Note that both the ANALYZE command and the DBMS_STATS package are used to collect statistics, and the current transaction is committed. If the application has strong consistency requirements on transactions, and at the same time, after the data is imported in the current transaction, the relevant subsequent business processing must be performed in the same transaction, you can add Hint to the SQL statement to be processed (or use SQL Profile/SPM to replace the execution plan of the SQL statement) so that Oracle can exit the ideal execution plan without being disturbed by the correctness of statistics.

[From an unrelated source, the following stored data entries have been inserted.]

(* ===== verification/Stream.v ===== *)
(** * Stream: the requests in a stream of bytes

    A client sends its requests one after the other; the server reads them
    in whatever pieces they arrive, parses as many as are complete, each into
    a command that held an earlier request, and keeps the rest for the next
    read.  [decodes] says which requests a stream begins with.  The requests
    that are found do not depend on the pieces. *)

From S2P Require Import Prelude Charconv Errors Effects RespParse.

(** ** Parsing into a used command *)

(** The same request, whatever else the commands hold. *)
Definition same_request (c1 c2 : Command) : Prop :=
  cmd_name c1 = cmd_name c2 /\ arguments c1 = arguments c2 /\ bytes_consumed c1 = bytes_consumed c2 /\ cmd_wf c1 /\ cmd_wf c2.

Lemma same_request_equiv c1 c2 : c1 ≡ c2 -> same_request c1 c2.
Proof. intros (? & ? & ? & _ & ? & ?). by split_and!. Qed.

Lemma same_request_trans c1 c2 c3 : same_request c1 c2 -> same_request c2 c3 -> same_request c1 c3.
Proof. intros (? & ? & ? & ? & ?) (? & ? & ? & ? & ?). split_and!; congruence || done. Qed.

Lemma add_part_same i v c1 c2 : same_request c1 c2 -> same_request (add_part i v c1) (add_part i v c2).
Proof.
  intros (E1 & E2 & E3 & H1 & H2). unfold same_request. split_and!; [| | |by apply add_part_wf..]; unfold add_part; destruct (i =? 0); try done.
  unfold arguments in *. cbn [cmd_arguments]. rewrite !ArgumentListFacts.push_back_contents by done. by rewrite E2.
Qed.

(** The general parser, for two commands. *)
Lemma slow_same_request input c1 c2 : cmd_wf c1 -> cmd_wf c2 ->
  (parse_command_slow input c1).1 = (parse_command_slow input c2).1 /\
  same_request (parse_command_slow input c1).2 (parse_command_slow input c2).2.
Proof.
  intros H1 H2. assert (same_request (reset_command c1) (reset_command c2)) as Hr by (split_and!; try done; by apply reset_wf).
  unfold parse_command_slow. case_match; [done|]. case_match; [done|].
  destruct (readline input 1) as [[line pos]|]; [|done]. destruct (parse_number _ _) as [argc|]; [|done]. case_match; [done|].
  assert (sum_rel
    (fun s1 s2 : Z * nat * Command => s1.1 = s2.1 /\ same_request s1.2 s2.2)
    (fun r1 r2 : ErrorCode * Command => r1.1 = r2.1 /\ same_request r1.2 r2.2)
    (z_loop (slow_step input) argc (0, pos, reset_command c1))
    (z_loop (slow_step input) argc (0, pos, reset_command c2))) as Hl.
  { apply z_loop_sim; [|done]. intros [[i p] d] [[i' p'] d'] [[= -> ->] He]. cbn [snd] in He. unfold slow_step.
    destruct (read_bulk input p') as [[v q]|]; cbn; (split; [done|]); [by apply add_part_same|done]. }
  destruct (z_loop _ argc (_, reset_command c1)) as [[[i1 p1] d1]|[e1 d1]],
           (z_loop _ argc (_, reset_command c2)) as [[[i2 p2] d2]|[e2 d2]]; try done; destruct Hl as [E Hd]; cbn in *.
  - injection E as -> ->. split; [done|]. destruct Hd as (? & ? & _ & ? & ?). by split_and!.
  - subst e2. by split.
Qed.

(** What [parse_command_into] leaves in a used command is what a fresh one
    gets. *)
Lemma into_fresh input c : cmd_wf c ->
  (parse_command_into input c).1 = (parse_command_into input empty_command).1 /\
  same_request (parse_command_into input c).2 (parse_command_into input empty_command).2.
Proof.
  intros Hc. destruct (fast_equals_slow input c Hc) as [E1 Q1].
  destruct (fast_equals_slow input empty_command ArgumentListFacts.empty_wf) as [E2 Q2].
  destruct (slow_same_request input c empty_command Hc ArgumentListFacts.empty_wf) as [E3 Q3]. split; [congruence|].
  eapply same_request_trans; [apply same_request_equiv, Q1|]. eapply same_request_trans; [exact Q3|]. apply same_request_equiv.
  by symmetry.
Qed.

Lemma into_command input c : cmd_wf c ->
  cmd_wf (parse_command_into input c).2 /\
  match parse_command_into input c with
  | (Ok _, c') => exists c0, parse_command input = Ok c0 /\ same_request c' c0
  | (Unexpected e, _) => parse_command input = Unexpected e
  end.
Proof.
  intros Hc. destruct (into_fresh input c Hc) as [E Q]. split; [apply Q|]. unfold parse_command.
  destruct (parse_command_into input c) as [[u|e] c'], (parse_command_into input empty_command) as [[u0|e0] c0]; cbn in *; try discriminate.
  - by exists c0.
  - congruence.
Qed.

(** A request consumes at least one byte and at most all, and its parts are no
    longer than the input. *)
Definition short_parts (n : nat) (c : Command) : Prop :=
  (length (cmd_name c) <= n)%nat /\ Forall (fun p => (length p <= n)%nat) (arguments c).

Lemma add_part_short n i v c : cmd_wf c -> (length v <= n)%nat -> short_parts n c -> short_parts n (add_part i v c).
Proof.
  intros Hc Hv [H1 H2]. unfold add_part. destruct (i =? 0); [by split|]. split; [done|]. unfold arguments in *. cbn [cmd_arguments].
  rewrite ArgumentListFacts.push_back_contents by done. apply Forall_app. split; [done|]. by apply Forall_singleton.
Qed.

Lemma read_bulk_short input pos v q : read_bulk input pos = Ok (v, q) -> (length v <= length input)%nat.
Proof.
  unfold read_bulk. destruct (_ <=? _)%nat; [done|]. destruct (negb _); [done|]. destruct (readline _ _) as [[line p]|]; [|done].
  cbn [result_bind]. destruct (parse_number _ _) as [n|]; [|done]. cbn [result_bind]. destruct (_ || _); [done|].
  destruct (_ <? _)%nat; [done|]. destruct (negb _); [done|]. intros [= <- <-]. rewrite length_take, length_drop. lia.
Qed.

Lemma slow_short input c r c' : cmd_wf c -> parse_command_slow input c = (Ok r, c') -> short_parts (length input) c'.
Proof.
  intros Hc. unfold parse_command_slow. case_match; [done|]. case_match; [done|].
  destruct (readline input 1) as [[line pos]|]; [|done]. destruct (parse_number _ _) as [argc|] eqn:En; [|done].
  destruct (Z.eqb_spec argc 0); [done|].
  assert (0 <= argc).
  { unfold parse_number in En. destruct (from_chars_size line) eqn:E; simplify_eq. apply from_chars_size_inv in E. lia. }
  pose proof (z_loop_inv (fun _ (s : Z * nat * Command) => cmd_wf s.2 /\ short_parts (length input) s.2) (fun _ => True)
    (slow_step input) argc (0, pos, reset_command c)) as Hi.
  destruct (z_loop _ _ _) as [[[i p] d]|[e d]]; [|done]. intros [= _ <-]. cbn [snd] in Hi. apply Hi; [|done|split; [by apply reset_wf|split; [cbn; lia|apply Forall_nil_2]]].
  intros k [[i' p'] d'] _ [Hw Hs]. cbn [snd] in Hw, Hs. unfold slow_step.
  destruct (read_bulk input p') as [[v q]|] eqn:E; [|done]. cbn [snd]. split; [by apply add_part_wf|].
  apply add_part_short; [done| |done]. by eapply read_bulk_short.
Qed.

Lemma parse_command_bounds input c :
  parse_command input = Ok c -> (0 < bytes_consumed c <= length input)%nat /\ short_parts (length input) c /\ cmd_wf c.
Proof.
  unfold parse_command. destruct (fast_equals_slow input empty_command ArgumentListFacts.empty_wf) as [E1 Q].
  destruct (parse_command_into input empty_command) as [[u|e] c'] eqn:E; [|done]. intros [= <-]. cbn in E1, Q.
  destruct (parse_command_slow input empty_command) as [[u'|e'] c''] eqn:Es; [|done]. cbn in Q.
  destruct Q as (En & Ea & Ec & _ & Hw & _). rewrite Ec. split; [by eapply slow_consumed|]. split; [|exact Hw].
  unfold short_parts. rewrite En, Ea. exact (slow_short _ empty_command _ _ ArgumentListFacts.empty_wf Es).
Qed.

(** ** What a stream begins with *)

(** A request: its name and its arguments. *)
Definition Request : Type := bytes * list bytes.
Definition request_of (c : Command) : Request := (cmd_name c, arguments c).

Inductive decodes : bytes -> list Request -> bytes -> Prop :=
| decodes_nil input : decodes input [] input
| decodes_cons input c requests rest :
    parse_command input = Ok c -> decodes (drop (bytes_consumed c) input) requests rest ->
    decodes input (request_of c :: requests) rest.

(** Nothing can be decided about what is left yet. *)
Definition undecided (input : bytes) : Prop :=
  input = [] \/ exists e, parse_command input = Unexpected e /\ is_incomplete_resp_error e = true.

Lemma decodes_suffix input requests rest : decodes input requests rest -> exists used, input = used ++ rest.
Proof.
  induction 1 as [input|input c requests rest _ _ [used E]]; [by exists []|]. exists (take (bytes_consumed c) input ++ used).
  by rewrite <- app_assoc, <- E, take_drop.
Qed.

Lemma decodes_trans a requests1 b requests2 c :
  decodes a requests1 b -> decodes b requests2 c -> decodes a (requests1 ++ requests2) c.
Proof. induction 1; intros; [done|]. cbn. econstructor; eauto. Qed.

(** More input changes nothing. *)
Lemma parse_command_app input more c : parse_command input = Ok c ->
  exists c', parse_command (input ++ more) = Ok c' /\ request_of c' = request_of c /\ bytes_consumed c' = bytes_consumed c.
Proof.
  intros E. assert (input <> []) as Hne by (intros ->; by vm_compute in E).
  pose proof (into_app input more empty_command Hne ArgumentListFacts.empty_wf) as Ha. unfold parse_command in *.
  destruct (parse_command_into input empty_command) as [[u|e] c0]; [|done]. injection E as ->. cbn in Ha. destruct Ha as [E1 Q].
  destruct (parse_command_into (input ++ more) empty_command) as [[u'|e'] c']; [|done]. cbn in Q. exists c'. split; [done|].
  destruct Q as (En & Ea & Ec & _). unfold request_of. by rewrite En, Ea, Ec.
Qed.

Lemma decodes_app input requests rest more : decodes input requests rest -> decodes (input ++ more) requests (rest ++ more).
Proof.
  induction 1 as [input|input c requests rest Ep _ IH]; [constructor|].
  destruct (parse_command_app input more c Ep) as (c' & Ep' & Er & Ec). rewrite <- Er. econstructor; [exact Ep'|].
  destruct (parse_command_bounds _ _ Ep) as [Hb _]. rewrite Ec, drop_app_le by lia. exact IH.
Qed.

(** The requests of a stream are determined; one that has been read as far as
    it goes cannot be read further. *)
Lemma decodes_prefix input requests1 rest1 requests2 rest2 :
  decodes input requests1 rest1 -> decodes input requests2 rest2 -> undecided rest2 ->
  exists more, requests2 = requests1 ++ more /\ decodes rest1 more rest2.
Proof.
  intros H1. revert requests2 rest2. induction H1 as [input|input c requests rest Ep H1 IH]; intros requests2 rest2 H2 Hu; [by exists requests2|].
  destruct H2 as [input|input c2 requests2 rest2 Ep2 H2].
  - destruct Hu as [->|(e & Ee & _)]; [by vm_compute in Ep|congruence].
  - assert (c2 = c) as -> by congruence. destruct (IH _ _ H2 Hu) as (more & -> & Hm). by exists more.
Qed.

Lemma decodes_unique input requests1 rest1 requests2 rest2 :
  decodes input requests1 rest1 -> decodes input requests2 rest2 -> undecided rest1 -> undecided rest2 ->
  requests1 = requests2 /\ rest1 = rest2.
Proof.
  intros H1 H2 Hu1 Hu2. destruct (decodes_prefix _ _ _ _ _ H1 H2 Hu2) as (more & -> & Hm).
  destruct Hm as [input'|input' c more' rest' Ep _]; [by rewrite app_nil_r|].
  destruct Hu1 as [->|(e & Ee & _)]; [by vm_compute in Ep|congruence].
Qed.

(** What a client wrote is what is read. *)
Lemma decodes_encoded (requests : list Request) rest :
  Forall (fun r => len (r.1 :: r.2) <= size_max /\ Forall (fun p => len p <= size_max) (r.1 :: r.2)) requests ->
  decodes (concat (map (fun r => encode_request (r.1 :: r.2)) requests) ++ rest) requests rest.
Proof.
  induction 1 as [|[name args] requests [Hn Hp] _ IH]; [constructor|]. cbn [map concat fst snd] in *. rewrite <- app_assoc.
  destruct (into_encode name args (concat (map (fun r => encode_request (r.1 :: r.2)) requests) ++ rest) empty_command Hn Hp
    ArgumentListFacts.empty_wf) as (c & E & En & Ea & Ec).
  replace (name, args) with (request_of c) by (unfold request_of; by rewrite En, Ea). econstructor.
  - unfold parse_command. by rewrite E.
  - by rewrite Ec, drop_app_length.
Qed.

(** ** In pieces *)

(** Pieces arrive one by one; after each, some of the requests that are
    complete are taken. *)
Inductive arrives : bytes -> list bytes -> list Request -> bytes -> Prop :=
| arrives_nil unread : arrives unread [] [] unread
| arrives_cons unread piece pieces requests1 unread1 requests2 unread2 :
    decodes (unread ++ piece) requests1 unread1 -> arrives unread1 pieces requests2 unread2 ->
    arrives unread (piece :: pieces) (requests1 ++ requests2) unread2.

Lemma arrives_decodes unread pieces requests rest :
  arrives unread pieces requests rest -> decodes (unread ++ concat pieces) requests rest.
Proof.
  induction 1 as [unread|unread piece pieces requests1 unread1 requests2 unread2 H1 _ IH]; [rewrite app_nil_r; constructor|].
  cbn [concat]. rewrite app_assoc. eapply decodes_trans; [by apply decodes_app|exact IH].
Qed.

(** ** Results *)

(** C15: fragmentation does not matter.  However the bytes of a client are cut into
    pieces, and however many of the complete requests are taken after each
    piece, once no complete request is left the same requests were found, with
    the same bytes left over. *)
Theorem fragmentation_irrelevant pieces pieces' requests requests' rest rest' :
  concat pieces = concat pieces' -> arrives [] pieces requests rest -> arrives [] pieces' requests' rest' ->
  undecided rest -> undecided rest' -> requests = requests' /\ rest = rest'.
Proof.
  intros E H1 H2 Hu1 Hu2. apply arrives_decodes in H1, H2. cbn [app] in H1, H2. rewrite E in H1. by eapply decodes_unique.
Qed.

Lemma fragmentation_irrelevant_witness : exists requests,
  arrives [] [of_str "*1" ++ crlf ++ of_str "$4" ++ crlf ++ of_str "PI"; of_str "NG" ++ crlf] requests [] /\ requests = [(of_str "PING", [])].
Proof.
  assert (arrives [] [of_str "*1" ++ crlf ++ of_str "$4" ++ crlf ++ of_str "PI"; of_str "NG" ++ crlf] ([] ++ [(of_str "PING", [])] ++ []) []) as H1.
  { econstructor; [constructor|]. econstructor; [|constructor]. eapply (decodes_cons _ (match parse_command
      ((([] ++ of_str "*1" ++ crlf ++ of_str "$4" ++ crlf ++ of_str "PI")) ++ of_str "NG" ++ crlf) with Ok c => c | Unexpected _ => empty_command end));
      [vm_compute; reflexivity|constructor]. }
  assert (arrives [] [encode_request [of_str "PING"]] ([(of_str "PING", [])] ++ []) []) as H2.
  { econstructor; [|constructor]. apply (decodes_encoded [(of_str "PING", [])] []). repeat constructor; vm_compute; discriminate. }
  assert (concat [of_str "*1" ++ crlf ++ of_str "$4" ++ crlf ++ of_str "PI"; of_str "NG" ++ crlf] = concat [encode_request [of_str "PING"]]) as Ec
    by (vm_compute; reflexivity).
  destruct (fragmentation_irrelevant _ _ _ _ _ _ Ec H1 H2 (or_introl eq_refl) (or_introl eq_refl)) as [E _].
  eexists. split; [exact H1|exact E].
Defined.
(* ===== verification/Replies.v ===== *)
(** * Replies: what the server writes back

    The reply writers of [resp.cpp] append to the output buffer of a client.
    Each writes one whole RESP reply, or throws and writes nothing, and none
    but PONG lets the buffer grow beyond its limit. *)

From S2P Require Import Prelude Charconv Errors Effects.

(** ** The program *)

Definition max_reply_bytes : Z := 1024 * 1024.

Definition too_large : exn := exn_error request_too_large.

Definition require_reply_space (n : Z) : M bytes unit :=
  let! output := get in
  if (max_reply_bytes <? n) || (max_reply_bytes - n <? len output) then throw too_large else ret tt.

Definition put_text (text : bytes) : M bytes unit := modify (fun output => output ++ text).

(** [std::to_chars] into a buffer of 24 characters. *)
Definition append_decimal (value : Z) : M bytes unit := put_text (to_string value).

Definition append_simple_string (text : bytes) : M bytes unit :=
  do! require_reply_space (len text + 3) in
  do! put_text (of_str "+") in
  do! put_text text in
  put_text crlf.

Definition append_error (text : bytes) : M bytes unit :=
  do! require_reply_space (len text + 3) in
  do! put_text (of_str "-") in
  do! put_text text in
  put_text crlf.

Definition append_integer (value : Z) : M bytes unit :=
  do! require_reply_space 24 in
  do! put_text (of_str ":") in
  do! append_decimal value in
  put_text crlf.

Definition append_wrong_arguments (name : bytes) : M bytes unit :=
  append_error (error_message wrong_argument_count ++ of_str " '" ++ name ++ of_str "' command").

Definition append_bulk_view (text : bytes) : M bytes unit :=
  if max_reply_bytes - 32 <? len text then throw too_large else
  do! require_reply_space (len text + 32) in
  let header := of_str "$" ++ to_string (len text) ++ crlf in
  modify (fun output => output ++ header ++ text ++ crlf).

(** [aliased]: the text lies in the output buffer itself, and is copied out
    before the buffer changes. *)
Definition append_bulk_string (aliased : bool) (text : bytes) : M bytes unit :=
  if aliased then let saved := text in append_bulk_view saved else append_bulk_view text.

Definition append_null : M bytes unit :=
  do! require_reply_space 5 in
  put_text (of_str "$-1" ++ crlf).

Definition append_array_header (count : Z) : M bytes unit :=
  do! require_reply_space 24 in
  do! put_text (of_str "*") in
  do! append_decimal count in
  put_text crlf.

(** ** What a reply is *)

Inductive reply :=
| RSimple (text : bytes)
| RError (text : bytes)
| RInteger (n : Z)
| RBulk (text : bytes)
| RNull.

Definition encode_reply (r : reply) : bytes :=
  match r with
  | RSimple text => of_str "+" ++ text ++ crlf
  | RError text => of_str "-" ++ text ++ crlf
  | RInteger n => of_str ":" ++ to_string n ++ crlf
  | RBulk text => of_str "$" ++ to_string (len text) ++ crlf ++ text ++ crlf
  | RNull => of_str "$-1" ++ crlf
  end.

(** A line ends at its first CRLF. *)
Definition reply_ok (r : reply) : Prop :=
  match r with
  | RSimple text | RError text => one_line text
  | RInteger n => is_int64 n
  | RBulk text => len text <= max_reply_bytes - 32
  | RNull => True
  end.

(** The writer [m] appends the reply [r] to a buffer that stays within its
    limit, or throws and writes nothing. *)
Definition replies (m : M bytes unit) (r : reply) : Prop :=
  forall output, wp m (fun _ output' => output' = output ++ encode_reply r /\ len output' <= max_reply_bytes)
    (fun e output' => e = too_large /\ output' = output) output.

Lemma space_wp n output (Q : unit -> bytes -> Prop) E :
  (n <= max_reply_bytes -> len output + n <= max_reply_bytes -> Q tt output) -> E too_large output ->
  wp (require_reply_space n) Q E output.
Proof.
  intros HQ HE. unfold require_reply_space. wp_steps.
  destruct (Z.ltb_spec max_reply_bytes n); cbn [orb]; [wp_steps; exact HE|].
  destruct (Z.ltb_spec (max_reply_bytes - n) (len output)); wp_steps; [exact HE|]. apply HQ; lia.
Qed.

Lemma line_replies c text r :
  encode_reply r = of_str c ++ text ++ crlf -> length (of_str c) = 1%nat ->
  replies (do! require_reply_space (len text + 3) in do! put_text (of_str c) in do! put_text text in put_text crlf) r.
Proof.
  intros Er Hc output. wp_steps. apply space_wp; [|by split]. intros _ Hs. unfold put_text. wp_steps.
  rewrite <- !app_assoc, Er. split; [done|]. rewrite !len_app. change (len crlf) with 2. unfold len in *. lia.
Qed.

Lemma append_simple_string_replies text : replies (append_simple_string text) (RSimple text).
Proof. by apply line_replies. Qed.

Lemma append_error_replies text : replies (append_error text) (RError text).
Proof. by apply line_replies. Qed.

Lemma append_integer_replies n : is_int64 n -> replies (append_integer n) (RInteger n).
Proof.
  intros Hn output. unfold append_integer, append_decimal, put_text. wp_steps. apply space_wp; [|by split]. intros _ Hs. wp_steps.
  rewrite <- !app_assoc. split; [done|]. rewrite !len_app. pose proof (to_string_short n Hn).
  change (len crlf) with 2. change (len (of_str ":")) with 1. lia.
Qed.

Lemma append_bulk_view_replies text : replies (append_bulk_view text) (RBulk text).
Proof.
  intros output. unfold append_bulk_view. destruct (Z.ltb_spec (max_reply_bytes - 32) (len text)); wp_steps; [done|].
  apply space_wp; [|by split]. intros _ Hs. wp_steps. cbv zeta. rewrite <- !app_assoc. split; [done|].
  pose proof (len_nonneg text). assert (is_int64 (len text)) as Hl by (unfold is_int64, int64_min, int64_max, max_reply_bytes in *; lia).
  pose proof (to_string_short _ Hl). rewrite !len_app. change (len crlf) with 2. change (len (of_str "$")) with 1. lia.
Qed.

Lemma append_bulk_string_replies aliased text : replies (append_bulk_string aliased text) (RBulk text).
Proof. destruct aliased; apply append_bulk_view_replies. Qed.

Lemma append_null_replies : replies append_null RNull.
Proof.
  intros output. unfold append_null, put_text. wp_steps. apply space_wp; [|by split]. intros _ Hs. wp_steps.
  split; [done|]. rewrite len_app. change (len (of_str "$-1" ++ crlf)) with 5. lia.
Qed.

#[export] Hint Resolve append_simple_string_replies append_error_replies append_integer_replies append_bulk_view_replies
  append_bulk_string_replies append_null_replies : reddish.

(** The same without the limit, which integers keep only if they have 64 bits. *)
Definition appends (m : M bytes unit) (r : reply) : Prop :=
  forall output, wp m (fun _ output' => output' = output ++ encode_reply r) (fun e output' => e = too_large /\ output' = output) output.

Lemma replies_appends m r : replies m r -> appends m r.
Proof. intros Hm output. eapply wp_mono; [apply Hm|by intros u o [-> _]|done]. Qed.

Lemma append_integer_appends n : appends (append_integer n) (RInteger n).
Proof.
  intros output. unfold append_integer, append_decimal, put_text. wp_steps. apply space_wp; [|by split]. intros _ _. wp_steps.
  by rewrite <- !app_assoc.
Qed.

#[export] Hint Resolve replies_appends append_integer_appends : reddish.
(* ===== verification/Wal.v ===== *)
(** * Wal: the write-ahead log as a state machine

    The class [Wal] of [src/wal.cpp]: opening, appending, flushing, batches,
    the background flusher and compaction, over the C library's buffered
    file and the operating system underneath.  Every library or system call
    takes its outcome from a script that is part of the state, so a theorem
    about all scripts covers every pattern of failures.  A crash keeps some
    prefix of the file that contains at least what was synchronised. *)

From S2P Require Import Prelude Errors Effects WalCodec.

(** ** State *)

Inductive WalSync := sync_everysec | sync_always | sync_none.

#[global] Instance WalSync_eq_dec : EqDecision WalSync.
Proof. solve_decision. Defined.

(** The outcome of one call: whether it reports success, how many of the
    bytes it was given it accepted, and how many buffered bytes it passed on
    to the operating system. *)
Record io_outcome := mkIo { io_ok : bool; io_accepted : nat; io_moved : nat }.

(** A file as its writer sees it: the bytes in the stdio buffer, the bytes
    the operating system has, and how many of those are on the device. *)
Record File := mkFile { stdio : bytes; contents : bytes; durable : nat }.

Record Wal := mkWal {
  sync_ : WalSync;
  file_ : bool;                    (** [file_] is not null *)
  disk_ : File;                    (** the file at [path_] *)
  replaced_ : option File;         (** what [path_] named before a rename that is not yet durable *)
  capacity_ : Z;                   (** [buffer_.capacity()] *)
  bytes_ : Z;
  failed_ : bool;
  dirty_ : bool;
  defer_sync_ : bool;
  script_ : list io_outcome        (** outcomes of the calls to come *)
}.

Definition set_file (b : bool) (w : Wal) : Wal :=
  mkWal (sync_ w) b (disk_ w) (replaced_ w) (capacity_ w) (bytes_ w) (failed_ w) (dirty_ w) (defer_sync_ w) (script_ w).
Definition set_disk (d : File) (w : Wal) : Wal :=
  mkWal (sync_ w) (file_ w) d (replaced_ w) (capacity_ w) (bytes_ w) (failed_ w) (dirty_ w) (defer_sync_ w) (script_ w).
Definition set_replaced (r : option File) (w : Wal) : Wal :=
  mkWal (sync_ w) (file_ w) (disk_ w) r (capacity_ w) (bytes_ w) (failed_ w) (dirty_ w) (defer_sync_ w) (script_ w).
Definition set_capacity (c : Z) (w : Wal) : Wal :=
  mkWal (sync_ w) (file_ w) (disk_ w) (replaced_ w) c (bytes_ w) (failed_ w) (dirty_ w) (defer_sync_ w) (script_ w).
Definition set_bytes (n : Z) (w : Wal) : Wal :=
  mkWal (sync_ w) (file_ w) (disk_ w) (replaced_ w) (capacity_ w) n (failed_ w) (dirty_ w) (defer_sync_ w) (script_ w).
Definition set_failed (b : bool) (w : Wal) : Wal :=
  mkWal (sync_ w) (file_ w) (disk_ w) (replaced_ w) (capacity_ w) (bytes_ w) b (dirty_ w) (defer_sync_ w) (script_ w).
Definition set_dirty (b : bool) (w : Wal) : Wal :=
  mkWal (sync_ w) (file_ w) (disk_ w) (replaced_ w) (capacity_ w) (bytes_ w) (failed_ w) b (defer_sync_ w) (script_ w).
Definition set_defer (b : bool) (w : Wal) : Wal :=
  mkWal (sync_ w) (file_ w) (disk_ w) (replaced_ w) (capacity_ w) (bytes_ w) (failed_ w) (dirty_ w) b (script_ w).
Definition set_script (l : list io_outcome) (w : Wal) : Wal :=
  mkWal (sync_ w) (file_ w) (disk_ w) (replaced_ w) (capacity_ w) (bytes_ w) (failed_ w) (dirty_ w) (defer_sync_ w) l.

Definition write_failed : exn := exn_error disk_write_failed.

(** ** Library and system calls *)

(** The next outcome; a script that has run out succeeds. *)
Definition outcome : M Wal io_outcome := fun w =>
  match script_ w with
  | [] => (inr (mkIo true 0 0), w)
  | o :: rest => (inr o, set_script rest w)
  end.

(** A call with no effect on the log but its result. *)
Definition syscall : M Wal bool := let! o := outcome in ret (io_ok o).

(** A call whose failure throws. *)
Definition require (e : exn) (m : M Wal bool) : M Wal unit :=
  let! ok := m in if (ok : bool) then ret tt else throw e.

(** The library passes [n] buffered bytes on. *)
Definition pass_on (n : nat) (f : File) : File :=
  mkFile (drop n (stdio f)) (contents f ++ take n (stdio f)) (durable f).

(** [fwrite(data, 1, size, file_) == size].  Buffered bytes may reach the
    operating system at any such call. *)
Definition fwrite (data : bytes) : M Wal bool :=
  let! o := outcome in
  let accepted := if io_ok o then data else take (io_accepted o) data in
  do! modify (fun w =>
        let f := disk_ w in
        set_disk (pass_on (io_moved o) (mkFile (stdio f ++ accepted) (contents f) (durable f))) w) in
  ret (io_ok o).

Definition fflush : M Wal bool :=
  let! o := outcome in
  do! modify (fun w =>
        set_disk (pass_on (if io_ok o then length (stdio (disk_ w)) else io_moved o) (disk_ w)) w) in
  ret (io_ok o).

Definition fdatasync : M Wal bool :=
  let! o := outcome in
  do! modify (fun w =>
        let f := disk_ w in
        if io_ok o then set_disk (mkFile (stdio f) (contents f) (length (contents f))) w else w) in
  ret (io_ok o).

(3) we recommend that you collect statistics on tables that contain date fields in a timely manner to avoid the occurrence of cross-border predicates. Standard for selecting collection objects for automatic statistics collection jobs, by default, the number of records affected by the delete + insert + update operation on the target table has exceeded 10% of the total number of records in the target table recorded in TAB $, or the truncate operation has been performed on the target table since the previous automatic statistics collection job was completed. This standard may be too loose for large tables with date fields.
For example, if a table with a date field imports the data of the current day to the table every day, and the data in the table remains for one year, after one year, the newly imported data of the table accounts for only 1/365 of the total number of records of the table. In this case, the statistical information of the Date Field of the table may be inaccurate. In this case, the predicates may be out of bounds, which may seriously affect the execution plan of related SQL statements. In this case, we should manually write a shell script to separately collect statistics on the table every day, you can also use DBMS_STATS.SET_TABLE_PREFS to modify the collection settings for the table in the automatic statistics collection job, for example, you can use DBMS_STATS.SET_TABLE_PREFS to set the value of STALE_PERCENT for this table to 0 (applicable only to Oracle 11g and later versions ).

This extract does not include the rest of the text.